The six-month experiment involved volunteers Tang Yongkang, Luo Jie, Wu Shiyun and Tong Feizhou.

An objective of the space simulation was to test technologies that could support China's deep-space exploration projects. The effort is evaluating how food, water, and oxygen can be used and recycled under controlled conditions.

More than a dozen Chinese and overseas institutions are involved in the experiment, including the Astronaut Center of China, Harvard University and the German Aerospace Center.

Sealed capsule

The 1,340-cubic-meter sealed capsule has a floor space of 370 square meters, and is divided into eight compartments, including passenger compartments, resource compartments and greenhouse compartments.

According to CCTV-Plus, the volunteers cultivated about 25 different kinds of plants in the capsule, including wheat, potatoes, sweet potatoes, soybeans, peanuts, lettuce, edible amaranth and Chinese cabbage. The plants are part of a large ecological treatment system that helps recycle and regenerate oxygen and water that will reduce the dependency on outside supplies.

Researchers engaged in the simulation have been monitoring and observing how a hermetic environment affects physiological changes, biological rhythms, sleep patterns and emotional well-being.

Tai Chi

In a CCTV-interview, volunteer Tang said that as time sped by, the psychological pressure of being in the confined capsule gradually built up.

"I think (the pressure has risen) during the middle and later stages of the experiment, around three quarters of the way through. But maybe everyone differs. During this period, the pressure on emotions and other areas might be comparatively higher," said Tang prior to departing the facility.

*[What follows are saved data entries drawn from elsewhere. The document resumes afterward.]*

Lemma part_wf l : Forall part l -> Forall json_wf l.
Proof. intros Hl. eapply Forall_impl; [done|]. by intros v []. Qed.

Lemma looked_up_any {A} (r : result A string) : agree (fun _ => True) (looked_up r) (looked_up r).
Proof. apply agree_any. Qed.

Lemma set_element_order_agree ps s field order_v m consumed :
  parts ps -> obj_wf m ->
  agree (fun st => obj_wf st.1) (set_element_order rec1 ps s field order_v (m, consumed))
    (set_element_order rec2 ps s field order_v (m, consumed)).
Proof.
  intros Hps Hm. unfold set_element_order. eapply agree_res; [apply agree_any|]. intros order _.
  eapply agree_res; [by apply as_list_wf, get_wf|]. intros original Ho.
  eapply agree_res; [by apply as_list_parts|]. intros patch_list Hp.
  destruct s as [s|]; [|by apply agree_ok].
  eapply agree_pair; [apply looked_up_any|]. intros sub meta _.
  eapply agree_res_pair; [apply agree_any|]. intros b strategy _.
  eapply agree_res; [apply agree_any|]. intros _ _.
  eapply (agree_bind (fun l => Forall json_wf (default [] l))).
  { destruct original as [o|], patch_list as [p|]; cbn [default from_option id] in *.
    - case_decide; [|apply agree_ok; by apply part_wf].
      eapply agree_bind; [by apply merge_slice_agree|]. intros l Hl. by apply agree_ok.
    - by apply agree_ok.
    - destruct (remove_directives_array p) as (a & Ha & Hin). rewrite Ha. apply agree_ok. simpl.
      apply part_wf in Hp. rewrite -> Forall_forall in *. intros v (w & Hw & Hv)%Hin.
      eapply remove_directives_wf; eauto.
    - apply agree_ok. constructor. }
  intros [merged|] Hmg; [|by apply agree_ok]. simpl in Hmg.
  eapply agree_res; [apply agree_any|]. intros _ _.
  eapply agree_res; [by apply normalize_order_wf|]. intros ordered Hord. apply agree_ok. simpl.
  apply obj_wf_insert; [done|by apply json_wf_array].
Qed.

Lemma set_element_orders_agree ps s items : forall m consumed,
  parts ps -> obj_wf m ->
  agree (fun st => obj_wf st.1) (set_element_orders rec1 ps s items (m, consumed))
    (set_element_orders rec2 ps s items (m, consumed)).
Proof.
  induction items as [|[k order_v] items IH]; intros m consumed Hps Hm; cbn [set_element_orders];
    [by apply agree_ok|].
  destruct (strip_prefix _ k); [|by apply IH].
  eapply agree_bind; [by apply set_element_order_agree|]. intros [m' c'] Hm'. by apply IH.
Qed.

Lemma merge_by_schema_agree s key live v :
  from_option json_wf True live -> part v ->
  agree (fun o => from_option json_wf True o) (merge_by_schema rec1 s key live v) (merge_by_schema rec2 s key live v).
Proof.
  intros Hl Hv. unfold merge_by_schema.
  destruct live as [[| | | |l|m]|]; try by apply agree_ok.
  - destruct v as [| | | |arr|]; try by apply agree_ok.
    eapply agree_pair; [apply looked_up_any|]. intros sub meta _.
    eapply agree_res_pair; [apply agree_any|]. intros b strategy _. case_decide; [|apply agree_ok; apply Hv].
    eapply agree_bind; [apply merge_slice_agree; [by apply part_elements|by apply json_wf_array]|].
    intros x Hx. apply agree_ok. by apply json_wf_array.
  - destruct v as [| | | | |pm]; try by apply agree_ok.
    eapply agree_pair; [apply looked_up_any|]. intros sub meta _.
    eapply agree_res_pair; [apply agree_any|]. intros b strategy _. case_decide; [apply agree_ok; apply Hv|].
    eapply agree_bind; [by apply rec_agree|]. intros x Hx. by apply agree_ok.
Qed.

Lemma merge_by_value_agree ps key v m :
  obj_wf m -> part v ->
  agree obj_wf (merge_by_value rec1 ps key v m) (merge_by_value rec2 ps key v m).
Proof.
  intros Hm Hv. unfold merge_by_value. destruct (is_null v); [apply agree_ok; auto with rusternetes|].
  assert (agree obj_wf (Some (Ok (match remove_directives_deep v with
                                   | Some w => obj_insert key w m
                                   | None => obj_remove key m
                                   end)))
                       (Some (Ok (match remove_directives_deep v with
                                   | Some w => obj_insert key w m
                                   | None => obj_remove key m
                                   end)))) as Hother.
  { apply agree_ok. destruct (remove_directives_deep v) eqn:E; [|auto with rusternetes].
    apply obj_wf_insert; [done|]. eapply remove_directives_wf; [done|apply Hv]. }
  pose proof (get_wf m key Hm) as Hg.
  destruct (obj_get key m) as [[| | | |l|lm]|]; try done; destruct v as [| | | |arr|pm]; try done.
  - destruct (_ && _ && _); [|apply agree_ok; apply obj_wf_insert; [done|apply Hv]].
    destruct (merge_scalar_lists_wf l arr) as (x & -> & Hx); [by apply json_wf_array|by apply json_wf_array, Hv|].
    apply agree_ok, obj_wf_insert; [done|by apply json_wf_array].
  - eapply agree_bind; [by apply rec_agree|]. intros x Hx. apply agree_ok. auto with rusternetes.
Qed.

Lemma merge_members_agree ps s consumed items : forall m,
  Forall (fun kv => part kv.2) items -> obj_wf m ->
  agree obj_wf (merge_members rec1 ps s consumed items m) (merge_members rec2 ps s consumed items m).
Proof.
  induction items as [|[k v] items IH]; intros m Hi Hm; cbn [merge_members]; [by apply agree_ok|].
  apply Forall_cons in Hi as [Hv Hi]. eapply agree_bind; [|intros x Hx; by apply IH].
  unfold merge_member_step. destruct (starts_with_dollar k); [by apply agree_ok|].
  destruct (contains consumed k); [by apply agree_ok|].
  eapply (agree_bind (fun o => from_option json_wf True o)).
  { destruct s; [|by apply agree_ok]. destruct (is_null v); [by apply agree_ok|].
    by apply merge_by_schema_agree; [apply get_wf|]. }
  intros [x|] Hx; [apply agree_ok; auto with rusternetes|by apply merge_by_value_agree].
Qed.

Lemma delete_list_step_agree s field v m :
  part v -> obj_wf m ->
  agree obj_wf (delete_list_step rec1 s field v m) (delete_list_step rec2 s field v m).
Proof.
  intros Hv Hm. unfold delete_list_step. destruct (is_null v); [apply agree_ok; auto with rusternetes|].
  destruct (obj_get field m) as [current|] eqn:E; [|by apply agree_ok].
  pose proof (obj_wf_get _ _ _ Hm E) as Hc. case_decide; [|by apply agree_ok].
  assert (agree obj_wf (Some (Ok (obj_insert field v m))) (Some (Ok (obj_insert field v m)))) as Hins.
  { apply agree_ok, obj_wf_insert; [done|apply Hv]. }
  destruct current as [| | | |l|cm]; try done; destruct v as [| | | |del|pm]; try done.
  - apply agree_ok, obj_wf_insert; [done|]. apply json_wf_array in Hc. apply json_wf_array.
    rewrite -> Forall_forall in *. intros x [_ Hx]%list_elem_of_filter. auto.
  - eapply (agree_bind (fun _ => True)).
    { destruct s; [|by apply agree_ok]. eapply agree_pair; [apply looked_up_any|]. intros; by apply agree_ok. }
    intros sub _. eapply agree_bind; [by apply rec_agree|]. intros x Hx. apply agree_ok. auto with rusternetes.
Qed.

Lemma delete_lists_agree s items : forall m,
  Forall (fun kv => part kv.2) items -> obj_wf m ->
  agree obj_wf (delete_lists rec1 s items m) (delete_lists rec2 s items m).
Proof.
  induction items as [|[k v] items IH]; intros m Hi Hm; cbn [delete_lists]; [by apply agree_ok|].
  apply Forall_cons in Hi as [Hv Hi]. eapply agree_bind; [|intros x Hx; by apply IH].
  destruct (strip_prefix _ k); [by apply delete_list_step_agree|by apply agree_ok].
Qed.

Lemma smp_body_agree o p s :
  json_wf o -> json_wf p -> json_depth p <= d ->
  agree json_wf (smp_body rec1 o p s) (smp_body rec2 o p s).
Proof.
  intros Ho Hp Hd. unfold smp_body. destruct p as [| | | | |ps]; try by apply agree_ok.
  pose proof Hp as Hps%json_wf_object. apply object_or_empty_wf in Ho. set (m := object_or_empty o) in *.
  assert (parts ps) as Hparts.
  { intros k v Hk. pose proof (depth_member _ _ _ Hk). split; [by eapply obj_wf_get|lia]. }
  assert (Forall (fun kv => part kv.2) ps) as Hitems.
  { apply Forall_forall. intros [k v] Hk. apply (Hparts k). apply elem_obj_get; [apply Hps|done]. }
  eapply agree_res; [apply agree_any|]. intros strategy _.
  case_decide; [by apply agree_ok, json_wf_object, replaced_object_wf|].
  case_decide; [by apply agree_ok, json_wf_object, obj_wf_nil|]. unfold merge_object.
  eapply (agree_bind obj_wf).
  { destruct (obj_get "$retainKeys" ps); [|by apply agree_ok]. apply agree_result. intros x Hx.
    by eapply retain_keys_wf. }
  intros m1 Hm1. eapply agree_pair; [by apply set_element_orders_agree|]. intros m2 consumed Hm2.
  eapply agree_bind; [by apply merge_members_agree|]. intros m3 Hm3.
  eapply agree_bind; [by apply delete_lists_agree|]. intros m4 Hm4. by apply agree_ok, json_wf_object.
Qed.
End Level.

(** Any fuel above the depth of the patch gives the same answer. *)
Lemma smp_loop_agree n : forall k o p s,
  json_wf o -> json_wf p -> json_depth p < n -> json_depth p < k ->
  agree json_wf (smp_loop n o p s) (smp_loop k o p s).
Proof.
  induction n as [|n IH]; intros [|k] o p s Ho Hp Hn Hk; [lia..|]. cbn [smp_loop].
  apply (smp_body_agree _ _ (Nat.min n k)); [|done|done|lia].
  intros o' p' s' Ho' [Hp' Hd]. apply IH; [done|done|lia|lia].
Qed.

To deal with stress, Chinese researchers developed a series of Tai Chi moves specifically for use by the volunteers.

"According to those of us inside the capsule, it did help in soothing our emotions. But further detailed statistical analysis is needed before we reach a specific conclusion," said volunteer Tong.

New homes off-planet

Li Yinghui, head of the 180-day survival experiment in the sealed module, explained to CCTV-Plus:

"To develop new homes [on other planets], the first problem to be solved is how to survive there, including an environment for living, air for breathing, food, and then health security. So design of this experiment was aimed at such exploration targets."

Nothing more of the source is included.